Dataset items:
◆ ◆ ◆

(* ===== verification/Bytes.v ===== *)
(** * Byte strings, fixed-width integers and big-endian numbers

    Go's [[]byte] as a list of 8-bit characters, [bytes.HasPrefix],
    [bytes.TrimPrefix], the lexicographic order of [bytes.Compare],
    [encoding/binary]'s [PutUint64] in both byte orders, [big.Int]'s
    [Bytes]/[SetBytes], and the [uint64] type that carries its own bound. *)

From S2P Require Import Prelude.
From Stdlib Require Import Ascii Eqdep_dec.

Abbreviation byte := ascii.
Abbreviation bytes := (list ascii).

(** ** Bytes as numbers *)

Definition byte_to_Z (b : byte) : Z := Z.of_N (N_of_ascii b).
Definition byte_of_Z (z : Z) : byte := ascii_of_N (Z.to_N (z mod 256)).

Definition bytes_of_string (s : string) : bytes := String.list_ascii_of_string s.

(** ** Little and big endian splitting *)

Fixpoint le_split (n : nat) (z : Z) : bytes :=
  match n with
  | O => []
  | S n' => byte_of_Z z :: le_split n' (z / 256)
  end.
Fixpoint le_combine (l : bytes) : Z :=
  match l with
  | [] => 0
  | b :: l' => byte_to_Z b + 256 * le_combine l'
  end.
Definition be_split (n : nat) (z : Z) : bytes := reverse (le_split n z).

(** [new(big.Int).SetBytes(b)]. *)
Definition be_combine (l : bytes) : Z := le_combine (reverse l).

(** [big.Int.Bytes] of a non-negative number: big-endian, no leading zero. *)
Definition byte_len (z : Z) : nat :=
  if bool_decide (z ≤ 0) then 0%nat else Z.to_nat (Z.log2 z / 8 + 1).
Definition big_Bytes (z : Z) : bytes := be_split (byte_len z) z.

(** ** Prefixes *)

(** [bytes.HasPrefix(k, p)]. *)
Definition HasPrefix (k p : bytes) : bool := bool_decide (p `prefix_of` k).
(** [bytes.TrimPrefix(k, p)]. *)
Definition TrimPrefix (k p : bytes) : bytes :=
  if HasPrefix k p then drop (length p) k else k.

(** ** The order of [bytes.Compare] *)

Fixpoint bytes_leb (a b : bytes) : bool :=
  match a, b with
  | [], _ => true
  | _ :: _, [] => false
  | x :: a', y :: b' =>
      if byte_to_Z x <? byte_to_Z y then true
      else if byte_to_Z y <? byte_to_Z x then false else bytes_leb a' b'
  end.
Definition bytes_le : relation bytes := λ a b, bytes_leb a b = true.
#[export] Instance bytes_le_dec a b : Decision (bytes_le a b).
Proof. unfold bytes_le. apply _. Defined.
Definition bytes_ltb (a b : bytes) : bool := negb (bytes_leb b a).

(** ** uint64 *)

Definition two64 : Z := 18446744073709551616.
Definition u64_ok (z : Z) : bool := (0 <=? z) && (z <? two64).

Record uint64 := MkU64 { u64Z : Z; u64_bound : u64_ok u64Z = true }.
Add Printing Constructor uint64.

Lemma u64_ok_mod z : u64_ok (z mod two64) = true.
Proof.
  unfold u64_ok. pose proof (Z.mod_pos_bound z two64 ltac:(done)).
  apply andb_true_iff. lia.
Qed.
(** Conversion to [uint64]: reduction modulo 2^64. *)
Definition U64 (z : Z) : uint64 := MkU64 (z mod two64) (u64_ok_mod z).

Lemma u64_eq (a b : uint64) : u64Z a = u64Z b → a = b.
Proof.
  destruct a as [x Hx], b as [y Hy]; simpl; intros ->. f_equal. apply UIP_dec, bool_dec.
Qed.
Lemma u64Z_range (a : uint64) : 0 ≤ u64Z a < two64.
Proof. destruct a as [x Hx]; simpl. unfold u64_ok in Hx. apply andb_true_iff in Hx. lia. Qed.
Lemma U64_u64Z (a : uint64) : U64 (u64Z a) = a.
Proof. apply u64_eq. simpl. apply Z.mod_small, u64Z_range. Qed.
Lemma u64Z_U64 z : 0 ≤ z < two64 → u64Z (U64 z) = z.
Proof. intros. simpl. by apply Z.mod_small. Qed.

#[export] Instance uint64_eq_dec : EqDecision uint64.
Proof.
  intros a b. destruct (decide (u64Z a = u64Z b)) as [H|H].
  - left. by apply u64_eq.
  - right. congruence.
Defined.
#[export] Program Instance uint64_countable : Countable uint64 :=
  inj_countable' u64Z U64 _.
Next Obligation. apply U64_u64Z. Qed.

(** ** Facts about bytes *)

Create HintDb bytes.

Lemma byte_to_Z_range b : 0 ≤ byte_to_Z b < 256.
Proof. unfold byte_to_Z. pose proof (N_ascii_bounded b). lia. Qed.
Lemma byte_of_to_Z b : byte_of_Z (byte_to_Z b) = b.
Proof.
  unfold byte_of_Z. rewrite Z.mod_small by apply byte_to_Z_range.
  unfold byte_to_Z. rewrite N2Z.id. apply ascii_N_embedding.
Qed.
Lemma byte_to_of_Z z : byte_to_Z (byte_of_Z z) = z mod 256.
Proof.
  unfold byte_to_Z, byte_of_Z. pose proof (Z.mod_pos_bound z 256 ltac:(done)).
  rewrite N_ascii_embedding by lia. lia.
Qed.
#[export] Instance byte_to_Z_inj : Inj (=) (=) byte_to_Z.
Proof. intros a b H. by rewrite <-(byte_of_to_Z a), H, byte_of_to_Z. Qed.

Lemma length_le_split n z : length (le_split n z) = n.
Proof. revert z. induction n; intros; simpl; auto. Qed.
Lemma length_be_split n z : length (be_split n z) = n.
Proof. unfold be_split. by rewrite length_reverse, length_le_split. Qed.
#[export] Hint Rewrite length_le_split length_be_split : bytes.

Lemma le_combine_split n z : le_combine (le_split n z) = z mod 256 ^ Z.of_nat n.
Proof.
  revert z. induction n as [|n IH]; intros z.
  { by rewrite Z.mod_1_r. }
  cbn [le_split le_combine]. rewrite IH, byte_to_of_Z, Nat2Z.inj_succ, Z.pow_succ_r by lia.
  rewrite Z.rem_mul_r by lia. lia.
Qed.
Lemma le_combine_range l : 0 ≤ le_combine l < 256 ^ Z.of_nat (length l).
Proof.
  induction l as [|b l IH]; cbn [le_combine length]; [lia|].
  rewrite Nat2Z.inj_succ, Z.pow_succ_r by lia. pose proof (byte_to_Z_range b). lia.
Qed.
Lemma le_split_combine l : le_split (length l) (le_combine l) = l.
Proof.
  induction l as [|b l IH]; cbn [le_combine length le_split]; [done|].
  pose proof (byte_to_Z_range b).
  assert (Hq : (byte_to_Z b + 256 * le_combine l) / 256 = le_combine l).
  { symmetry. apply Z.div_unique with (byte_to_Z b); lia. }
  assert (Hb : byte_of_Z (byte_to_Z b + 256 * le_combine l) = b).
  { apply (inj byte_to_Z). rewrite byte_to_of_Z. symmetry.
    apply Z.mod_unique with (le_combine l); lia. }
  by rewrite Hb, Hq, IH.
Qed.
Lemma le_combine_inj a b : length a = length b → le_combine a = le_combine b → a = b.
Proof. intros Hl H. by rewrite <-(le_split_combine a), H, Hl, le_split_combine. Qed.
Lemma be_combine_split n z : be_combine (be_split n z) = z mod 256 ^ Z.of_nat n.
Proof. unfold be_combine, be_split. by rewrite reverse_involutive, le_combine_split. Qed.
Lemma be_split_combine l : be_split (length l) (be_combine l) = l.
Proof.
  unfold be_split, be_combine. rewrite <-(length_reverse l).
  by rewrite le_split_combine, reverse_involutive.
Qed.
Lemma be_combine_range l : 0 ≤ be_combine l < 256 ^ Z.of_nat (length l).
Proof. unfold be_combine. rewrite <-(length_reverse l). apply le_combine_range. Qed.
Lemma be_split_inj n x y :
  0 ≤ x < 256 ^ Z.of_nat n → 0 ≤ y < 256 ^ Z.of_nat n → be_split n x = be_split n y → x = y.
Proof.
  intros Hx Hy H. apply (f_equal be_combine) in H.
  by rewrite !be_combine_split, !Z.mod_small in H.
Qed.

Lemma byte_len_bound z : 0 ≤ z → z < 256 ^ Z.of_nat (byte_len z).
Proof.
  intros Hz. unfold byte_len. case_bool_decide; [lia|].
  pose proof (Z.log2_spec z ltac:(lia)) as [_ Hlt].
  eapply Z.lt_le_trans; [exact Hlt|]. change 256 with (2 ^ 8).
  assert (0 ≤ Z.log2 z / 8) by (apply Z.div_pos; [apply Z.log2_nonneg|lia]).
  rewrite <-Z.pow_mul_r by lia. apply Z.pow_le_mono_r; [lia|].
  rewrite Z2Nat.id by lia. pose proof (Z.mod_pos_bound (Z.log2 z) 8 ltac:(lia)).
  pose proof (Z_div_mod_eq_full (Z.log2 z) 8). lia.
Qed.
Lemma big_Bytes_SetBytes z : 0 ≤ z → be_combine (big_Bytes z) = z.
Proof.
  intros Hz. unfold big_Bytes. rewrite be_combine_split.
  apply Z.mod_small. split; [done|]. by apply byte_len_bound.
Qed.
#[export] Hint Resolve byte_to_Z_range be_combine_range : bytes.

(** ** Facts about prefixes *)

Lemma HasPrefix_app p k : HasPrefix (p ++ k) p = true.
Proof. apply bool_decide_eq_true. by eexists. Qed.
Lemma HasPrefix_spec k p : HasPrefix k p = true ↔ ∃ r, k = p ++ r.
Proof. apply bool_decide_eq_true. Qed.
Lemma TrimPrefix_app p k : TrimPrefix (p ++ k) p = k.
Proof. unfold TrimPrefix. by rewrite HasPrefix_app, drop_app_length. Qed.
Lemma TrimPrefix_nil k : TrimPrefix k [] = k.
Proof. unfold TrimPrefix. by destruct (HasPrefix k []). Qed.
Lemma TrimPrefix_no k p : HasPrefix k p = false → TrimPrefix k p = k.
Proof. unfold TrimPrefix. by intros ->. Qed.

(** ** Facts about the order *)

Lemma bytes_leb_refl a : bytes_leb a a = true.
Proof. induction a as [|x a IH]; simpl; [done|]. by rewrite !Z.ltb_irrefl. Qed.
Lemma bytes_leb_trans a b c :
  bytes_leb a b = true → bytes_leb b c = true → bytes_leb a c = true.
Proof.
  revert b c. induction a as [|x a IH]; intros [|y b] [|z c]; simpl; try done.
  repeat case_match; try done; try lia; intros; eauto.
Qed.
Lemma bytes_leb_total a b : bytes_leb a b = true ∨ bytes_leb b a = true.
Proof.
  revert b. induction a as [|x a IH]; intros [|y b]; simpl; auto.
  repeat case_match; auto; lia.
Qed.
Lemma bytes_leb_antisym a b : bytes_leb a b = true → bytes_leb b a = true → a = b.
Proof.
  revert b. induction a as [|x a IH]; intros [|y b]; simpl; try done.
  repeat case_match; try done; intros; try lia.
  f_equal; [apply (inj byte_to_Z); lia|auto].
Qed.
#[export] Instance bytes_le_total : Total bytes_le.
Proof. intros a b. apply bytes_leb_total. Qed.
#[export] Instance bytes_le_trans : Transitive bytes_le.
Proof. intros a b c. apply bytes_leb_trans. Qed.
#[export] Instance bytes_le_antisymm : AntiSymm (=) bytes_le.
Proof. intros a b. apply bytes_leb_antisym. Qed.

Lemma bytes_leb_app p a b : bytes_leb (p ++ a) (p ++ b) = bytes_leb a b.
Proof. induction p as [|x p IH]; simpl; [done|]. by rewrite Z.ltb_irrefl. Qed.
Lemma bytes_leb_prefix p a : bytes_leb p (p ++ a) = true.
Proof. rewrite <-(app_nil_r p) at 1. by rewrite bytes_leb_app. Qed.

◆ ◆ ◆

ACTIVITY
A word-for-word copy of the lines above from the one with "Definition be_combine (l" through the one with "Fixpoint bytes_leb (a", inclusive, is the only output wanted.

RESULT OF THIS EXERCISE
Definition be_combine (l : bytes) : Z := le_combine (reverse l).

(** [big.Int.Bytes] of a non-negative number: big-endian, no leading zero. *)
Definition byte_len (z : Z) : nat :=
  if bool_decide (z ≤ 0) then 0%nat else Z.to_nat (Z.log2 z / 8 + 1).
Definition big_Bytes (z : Z) : bytes := be_split (byte_len z) z.

(** ** Prefixes *)

(** [bytes.HasPrefix(k, p)]. *)
Definition HasPrefix (k p : bytes) : bool := bool_decide (p `prefix_of` k).
(** [bytes.TrimPrefix(k, p)]. *)
Definition TrimPrefix (k p : bytes) : bytes :=
  if HasPrefix k p then drop (length p) k else k.

(** ** The order of [bytes.Compare] *)

Fixpoint bytes_leb (a b : bytes) : bool :=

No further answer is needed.